ロック冒険記 その1
昭和30年2月3日、木曜日。
治美と横山は大阪松屋町のI出版を訪れた。
治美は最後の書き下ろし単行本の「化石島」を、横山はデビュー第二作目の「魔剣烈剣」の原稿を渡すためだ。
「化石島」は新聞記者のロック、作詞家の谷間コダマ、漫画家の手塚の三名が化石島を訪れ、不思議な夢をみるというオムニバス形式の漫画だった。
現実世界の場面はリアルなペン画で、夢の世界はマンガタッチという実験作だった。
現実世界の部分はペン画の得意な安村たちが張り切って描いてくれた。
ただメインの登場人物の一人に漫画家手塚治虫がでてくるのだが、彼はメガネとベレー帽の青年で手塚治美とはまったくの別人であった。
手塚漫画に登場する手塚治虫の姿を男にするか、治美の姿にするか悩ましいところだった。
なにしろ手塚作品には漫画家手塚治虫がしょちゅう登場する。
例えば動物に変身する人間の物語「パンパイア」では、虫プロが舞台で漫画家手塚治虫がメインキャストで出てくる。
「パンパイア」は水谷豊主演の特撮テレビ番組として放映され、なんと手塚治虫自身が手塚治虫役で登場するのだ。
また、自伝的マンガ「がちゃぼい一代記」「ゴッドファーザーの息子」「紙の砦」「どついたれ」等にも手塚治虫は青年の姿で登場する。
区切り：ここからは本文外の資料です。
(* ===== verification/Mobileflow.v ===== *)
(** [mobileflow/mobileflow.go]: the deep-link flow handler of mobile
    applications: which callback URLs a flow accepts, and the one slot for the
    active flow, shared by the goroutines that start flows and deliver URLs. *)
From Stdlib Require Import Ascii.
From S2P Require Import Prelude Proc RelyGuarantee Schedules GoStrings GoUrl.
From stdpp Require Import gmultiset.

(** ** Callback URLs *)

Section Matching.
  (** [strings.EqualFold] where a byte is not ASCII: Unicode simple folding. *)
  Context (foldRunes : string -> string -> bool).

Definition is_ascii (s : string) : bool := str_forallb (fun c => (byte_of c <? 128)%N) s.

(** [strings.EqualFold]. *)
Definition EqualFold (s t : string) : bool :=
  if is_ascii s && is_ascii t then String.eqb (lower_ascii s) (lower_ascii t) else foldRunes s t.

Definition isWeb (u : URL) : bool := EqualFold (Scheme u) "http" || EqualFold (Scheme u) "https".
Definition noUser (u : URL) : bool := match User u with None => true | Some _ => false end.

(** [parseCallbackURI]. *)
Definition parseCallbackURI (raw : string) : result string URL :=
  if String.eqb (TrimSpace raw) "" then Err "callback URI must not be empty"
  else match Parse raw with
  | None => Err "callback URI is malformed"
  | Some parsed =>
      if String.eqb (Scheme parsed) "" then Err "callback URI must be absolute and include a scheme"
      else if negb (String.eqb (Opaque parsed) "") then Err "callback URI must not use opaque URI syntax"
      else if negb (noUser parsed) then Err "callback URI must not include user information"
      else if negb (String.eqb (Fragment parsed) "") then Err "callback URI must not include a fragment"
      else if isWeb parsed && String.eqb (Host parsed) "" then Err "http(s) callback URI must include a host"
      else if String.eqb (Host parsed) "" && String.eqb (Path parsed) "" && String.eqb (Opaque parsed) ""
      then Err "callback URI must include a target"
      else match ParseQuery (RawQuery parsed) with
      | None => Err "callback URI query is malformed"
      | Some _ => Ok parsed
      end
  end.

Definition hasExplicitEmptyPort (u : URL) : bool :=
  negb (String.eqb (Host u) "") && HasSuffix (Host u) ":".

(** [sameCallbackBase]. *)
Definition sameCallbackBase (expected actual : URL) : bool :=
  negb (negb (EqualFold (Scheme expected) (Scheme actual)) ||
        negb (Bool.eqb (OmitHost expected) (OmitHost actual)) ||
        negb (noUser expected) || negb (noUser actual) ||
        negb (String.eqb (Fragment expected) "") || negb (String.eqb (Fragment actual) "") ||
        negb (EqualFold (Hostname expected) (Hostname actual)) ||
        negb (String.eqb (Port expected) (Port actual)) ||
        negb (Bool.eqb (hasExplicitEmptyPort expected) (hasExplicitEmptyPort actual)) ||
        negb (String.eqb (EscapedPath expected) (EscapedPath actual))).

(** The counting loops of [containsFixedQuery]: [remaining] counts values. *)
Definition countValues (values : list string) : gmultiset string :=
  foldl (fun remaining value => {[+ value +]} ⊎ remaining) ∅ values.
Fixpoint consume (remaining : gmultiset string) (values : list string) : bool :=
  match values with
  | [] => true
  | value :: values =>
      if (multiplicity value remaining =? 0)%nat then false
      else consume (remaining ∖ {[+ value +]}) values
  end.

(** [containsFixedQuery]. *)
Definition fixedValues (actual : Values) (kv : string * list string) : bool :=
  match actual !! kv.1 with
  | None => false
  | Some actualValues =>
      (length actualValues =? length kv.2)%nat && consume (countValues actualValues) kv.2
  end.
Definition containsFixedQuery (actual expected : Values) : bool :=
  forallb (fixedValues actual) (map_to_list expected).

(** [equalQueryValues], [sameRedirectURI], [sameCallbackTarget]. *)
Definition equalQueryValues (actual expected : Values) : bool :=
  (size actual =? size expected)%nat && containsFixedQuery actual expected.
Definition sameRedirectURI (expected actual : URL) : bool :=
  sameCallbackBase expected actual && equalQueryValues (Query actual) (Query expected).
Definition sameCallbackTarget (expected actual : URL) (actualQuery : Values) : bool :=
  sameCallbackBase expected actual && containsFixedQuery actualQuery (Query expected).

Definition hasAuthorizationResponse (query : Values) : bool :=
  negb (length (Values_lookup query "code") =? 0)%nat ||
  negb (length (Values_lookup query "error") =? 0)%nat.

(** [singleNonEmptyValue] and [singleState]. *)
Definition singleNonEmptyValue (query : Values) (key : string) : option string :=
  match Values_lookup query key with
  | [v] => if String.eqb v "" then None else Some v
  | _ => None
  end.
Definition singleState (query : Values) : option string := singleNonEmptyValue query "state".

(** The fields of [flowWaiter] that do not change. *)
Record flowWaiter := mkWaiter {
  wRedirectURI : URL;
  wState : string;
  allowMissingState : bool
}.

(** [flowWaiter.matches]. *)
Definition matches (w : flowWaiter) (callback : URL) : bool :=
  match ParseQuery (RawQuery callback) with
  | None => false
  | Some callbackQuery =>
      if negb (sameCallbackTarget (wRedirectURI w) callback callbackQuery) then false
      else match callbackQuery !! "state" with
      | None => allowMissingState w && negb (hasAuthorizationResponse callbackQuery)
      | Some [returnedState] =>
          negb (String.eqb returnedState "") && String.eqb (wState w) returnedState
      | Some _ => false
      end
  end.

(** ** Starting a flow *)

(** What a flow is started with. *)
Record flowArgs := mkFlowArgs {
  fKind : string;                 (* "auth" or "logout" *)
  fTarget : string;
  fRedirect : string;
  fParam : string;                (* the query parameter that names the redirect URI *)
  fAllowMissing : bool
}.

(** The checks of [runFlow] before it registers: the waiter they construct. *)
Definition checkFlow (f : flowArgs) : result string flowWaiter :=
  let invalid := "mobileflow: invalid " +:+ fKind f +:+ " URL" in
  let mustContain := "mobileflow: " +:+ fKind f +:+ " URL must contain exactly one non-empty " in
  let mismatch := "mobileflow: " +:+ fKind f +:+ " URL " +:+ fParam f +:+
                  " does not match the configured redirect URI" in
  match Parse (fTarget f) with
  | None => Err invalid
  | Some target =>
      if negb (IsAbs target) || negb (isWeb target) || String.eqb (Host target) "" ||
         negb (noUser target) || negb (String.eqb (Fragment target) "")
      then Err invalid
      else match ParseQuery (RawQuery target) with
      | None => Err (invalid +:+ " query")
      | Some targetQuery =>
          match singleState targetQuery with
          | None => Err (mustContain +:+ "state")
          | Some state =>
              match parseCallbackURI (fRedirect f) with
              | inl _ => Err ("mobileflow: invalid " +:+ fKind f +:+ " redirect URI")
              | inr callback =>
                  match singleNonEmptyValue targetQuery (fParam f) with
                  | None => Err (mustContain +:+ fParam f)
                  | Some requestedRedirect =>
                      match parseCallbackURI requestedRedirect with
                      | inl _ => Err mismatch
                      | inr requestedCallback =>
                          if sameRedirectURI callback requestedCallback
                          then Ok (mkWaiter callback state (fAllowMissing f))
                          else Err mismatch
                      end
                  end
              end
          end
      end
  end.

(** A delivered URL that a waiter accepts. *)
Definition accepted (w : flowWaiter) (callbackURL : string) : Prop :=
  exists callback, parseCallbackURI callbackURL = Ok callback /\ matches w callback = true.

End Matching.

(** ** The handler's shared state *)

Inductive flowError :=
| FlowError (msg : string)
| ErrFlowInProgress
| FlowOpenError (kind : string) (cause : string)
| FlowCancelled (cause : option string).                (* the context's error *)

(** A registered waiter: its one-element channel and the flag. *)
Record waiterCell := mkCell {
  cWaiter : flowWaiter;
  cDelivery : option string;
  cDelivered : bool
}.

#[export] Instance waiterCell_settable : Settable waiterCell :=
  fun c => mkCell (cWaiter c) (cDelivery c) (cDelivered c).

(** What a flow returned. *)
Record flowReturn := mkReturn { rFlow : nat; rArgs : flowArgs; rResult : result flowError string }.

(** [Handler]: [active] points to a waiter.  The ghost fields are the flows that
    have registered and not returned yet, the URLs that were delivered to the
    handler and what the flows returned. *)
Record Handler := mkHandler {
  logoutRedirectURI : string;
  active : option nat;
  cells : gmap nat waiterCell;
  nextWaiter : nat;
  ctxErrors : gmap nat string;
  opened : gset nat;
  deliveries : list string;
  returned : list flowReturn
}.

#[export] Instance Handler_settable : Settable Handler :=
  fun h => mkHandler (logoutRedirectURI h) (active h) (cells h) (nextWaiter h) (ctxErrors h)
             (opened h) (deliveries h) (returned h).

(** A flow's waiter belongs to the goroutine that registered it. *)
Inductive mobileRole := ownerRole (p : nat).
#[export] Instance mobileRole_eq_dec : EqDecision mobileRole.
Proof. solve_decision. Defined.
#[export] Instance mobileRole_countable : Countable mobileRole.
Proof. by refine (inj_countable' (fun '(ownerRole p) => p) ownerRole _); intros []. Defined.

Inductive flowSelected := SelCallback (callbackURL : string) | SelCtxDone.

Inductive mobileQuery : Type -> Type :=
| QOpenURL (url : string) : mobileQuery (option string)      (* the opener's error *)
| QFlowWait : mobileQuery flowSelected.

Abbreviation prog := (@prog Handler mobileRole mobileQuery).

Definition New (redirectURI : string) : Handler :=
  mkHandler redirectURI None ∅ 0 ∅ ∅ [] [].

Section Handler.
  (** Unicode folding, the login redirect URI and whether an opener was given. *)
  Context (foldRunes : string -> string -> bool) (redirectURI : string) (hasOpener : bool).

(** [register]: the new waiter becomes the active one, unless there is one. *)
Definition register (w : flowWaiter) (h : Handler) : option nat * Handler :=
  match active h with
  | Some _ => (None, h)
  | None =>
      let p := nextWaiter h in
      (Some p, h <| active := Some p |> <| cells := <[p := mkCell w None false]> (cells h) |>
                 <| nextWaiter := S p |> <| opened := {[p]} ∪ opened h |>)
  end.

(** [unregister]. *)
Definition unregister (p : nat) (h : Handler) : Handler :=
  if bool_decide (active h = Some p) then h <| active := None |> else h.

(** The section of [DeliverURL] under [mu], for the parsed URL. *)
Definition deliver (callbackURL : string) (callback : URL) (h : Handler) : Handler :=
  let h := h <| deliveries := deliveries h ++ [callbackURL] |> in
  match active h with
  | None => h
  | Some p =>
      match cells h !! p with
      | None => h
      | Some c =>
          if cDelivered c || negb (matches foldRunes (cWaiter c) callback) then h
          else match cDelivery c with
          | Some _ => h
          | None => h <| cells := <[p := c <| cDelivery := Some callbackURL |> <| cDelivered := true |>]> (cells h) |>
          end
      end
  end.

(** [DeliverURL]. *)
Definition DeliverURL (callbackURL : string) : prog unit :=
  match parseCallbackURI foldRunes callbackURL with
  | inl _ => skip
  | inr callback => modify (deliver callbackURL callback)
  end.

(** A non-blocking receive from a waiter's channel. *)
Definition receive (p : nat) (h : Handler) : option string * Handler :=
  match cells h !! p with
  | None => (None, h)
  | Some c => (cDelivery c, h <| cells := <[p := c <| cDelivery := None |>]> (cells h) |>)
  end.

(** The select of [runFlow]: the channel, or the context. *)
Definition flowReady (ctx p : nat) (h : Handler) (x : flowSelected) : option Handler :=
  match x with
  | SelCallback u => if bool_decide ((receive p h).1 = Some u) then Some (receive p h).2 else None
  | SelCtxDone => match ctxErrors h !! ctx with Some _ => Some h | None => None end
  end.

Definition ctxError (ctx : nat) : prog (option string) := read (fun h => ctxErrors h !! ctx).

(** [runFlow] once registered. *)
Definition waitFlow (ctx : nat) (f : flowArgs) (p : nat) : prog (result flowError string) :=
  if negb hasOpener then Ret (Err (FlowError "mobileflow: URL opener is nil"))
  else
    let* opened := ask (QOpenURL (fTarget f)) in
    match opened with
    | Some cause => Ret (Err (FlowOpenError (fKind f) cause))
    | None =>
        let* x := select QFlowWait (flowReady ctx p) in
        match x with
        | SelCallback u => Ret (Ok u)
        | SelCtxDone =>
            modify (unregister p) ;;;
            let* last := act (receive p) in
            match last with
            | Some u => Ret (Ok u)
            | None => let* e := ctxError ctx in Ret (Err (FlowCancelled e))
            end
        end
    end.

(** The ghost record of a return. *)
Definition logReturn (p : nat) (f : flowArgs) (r : result flowError string) (h : Handler) : Handler :=
  h <| opened := opened h ∖ {[p]} |> <| returned := returned h ++ [mkReturn p f r] |>.

(** [runFlow]; [unregister] is deferred. *)
Definition runFlow (ctx : nat) (f : flowArgs) : prog (result flowError string) :=
  let* e := ctxError ctx in
  match e with
  | Some e => Ret (Err (FlowCancelled (Some e)))
  | None =>
      match checkFlow foldRunes f with
      | inl msg => Ret (Err (FlowError msg))
      | inr waiter =>
          let* r := act (register waiter) in
          match r with
          | None => Ret (Err ErrFlowInProgress)
          | Some p =>
              let* r := waitFlow ctx f p in
              modify (unregister p) ;;;
              modify (logReturn p f r) ;;;
              Ret r
          end
      end
  end.

(** [StartAuthFlow] and [StartLogoutFlow]. *)
Definition authArgs (authURL : string) : flowArgs :=
  mkFlowArgs "auth" authURL redirectURI "redirect_uri" false.
Definition StartAuthFlow (ctx : nat) (authURL : string) : prog (result flowError string) :=
  runFlow ctx (authArgs authURL).
Definition StartLogoutFlow (ctx : nat) (logoutURL : string) : prog (result flowError string) :=
  let* uri := read logoutRedirectURI in
  runFlow ctx (mkFlowArgs "logout" logoutURL uri "post_logout_redirect_uri" true).

(** [SetLogoutURI] and [PostLogoutRedirectURI]. *)
Definition SetLogoutURI (uri : string) : prog (option string) :=
  match parseCallbackURI foldRunes uri with
  | inl e => Ret (Some ("mobileflow: invalid logout URI: " +:+ e))
  | inr _ => modify (fun h => h <| logoutRedirectURI := uri |>) ;;; Ret None
  end.
Definition PostLogoutRedirectURI : prog string := read logoutRedirectURI.

Inductive mobileApi : prog unit -> Prop :=
| api_StartAuthFlow ctx u : mobileApi (let* _ := StartAuthFlow ctx u in skip)
| api_StartLogoutFlow ctx u : mobileApi (let* _ := StartLogoutFlow ctx u in skip)
| api_DeliverURL u : mobileApi (DeliverURL u)
| api_SetLogoutURI u : mobileApi (let* _ := SetLogoutURI u in skip)
| api_PostLogoutRedirectURI : mobileApi (let* _ := PostLogoutRedirectURI in skip).

(** A context may end at any time, once. *)
Inductive mobileEnv : Handler -> Handler -> Prop :=
| env_cancel ctx e h :
    ctxErrors h !! ctx = None -> mobileEnv h (h <| ctxErrors := <[ctx := e]> (ctxErrors h) |>).

End Handler.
これを金髪の美少女に変えてしまったら物語が成立しないのだ。
「まあ、女性が男性の名前で漫画描くなんてよくあることだし、漫画に登場する手塚治虫は架空の人物ということにしときましょ。第一、手塚治虫のキャラクターをわたしの姿に描きかえるって大変でしょ」
と、治美はとくに考えもせずにそのまま漫画に登場する手塚治虫は男性にすると決めた。
こうして「化石島」と「魔剣烈剣」の原稿は何の問題もなく採用された。
二人はその足で大阪ミナミの道頓堀へと向かった。
アシスタント志望の手紙を寄越した小森章子と会うためだった。
二人とも道頓堀に来たのは初めてだったので、せっかくだからとコミックグラスで写真を撮りながら商店街を散策した。
「道頓堀はこの頃からド派手だったのね」
治美は周りのゴテゴテとした看板だらけの商店街を見て楽しそうだった。
「グリコの看板ってこの頃からあったのですねぇ。夜に来たならもっと派手でしょうね」
「ねぇ、横山さん。戎橋の上に立つからグリコと一緒の写真を撮って!」
「でも僕のコミックグラスで撮った写真は僕しか見られませんよ」
「あっ、そっか!わたしのコミックグラスを横山さんに渡しても起動しないし。どうやっても無理か」
「だったら普通にカメラ持ってきたらよかったのに」
「そっか!どこかでカメラ買う?」
「観光はまた今度にしましょう。小森章子さんに会わないと」
章子は喫茶店でウェイトレスとして働いていた。
きらびやかな道頓堀商店街を西に向かうと、南北に通る千日前通りが現れた。
二人は「純喫茶アメリカン」と書かれた立て看板を見つけると、店内に入って行った。
店内はかなり広く、二階席まであった。
天井には豪華なシャンデリアが飾られ、床は分厚いじゅうたん、壁には風景画、そして店内には静かなクラッシックが流れていた。
「さすが大阪は都会ね!昭和レトロな素敵なお店だわ!」
「これでも最新のモダンな内装のつもりなんですよ」
二人は上質なビロード張りのソファに座ると、すぐにメイド服を着たウェイトレスがやって来た。
「わたしホットケーキと紅茶とプリン!」
「僕はブレンドひとつ」
「かしこまりました」
立ち去ろうとするウェイトレスを治美は呼び止めた。
「小森章子さんっていませんか?」
「小森さんですか…。彼女ならあそこにいますよ」
ウェイトレスが指さす方を見ると、着物に前掛け姿の二十歳ぐらいの女性がコーヒーを運んでいた。
セミロングにパーマを当て、面長で目鼻立ちがはっきりした優雅なムードの女性だった。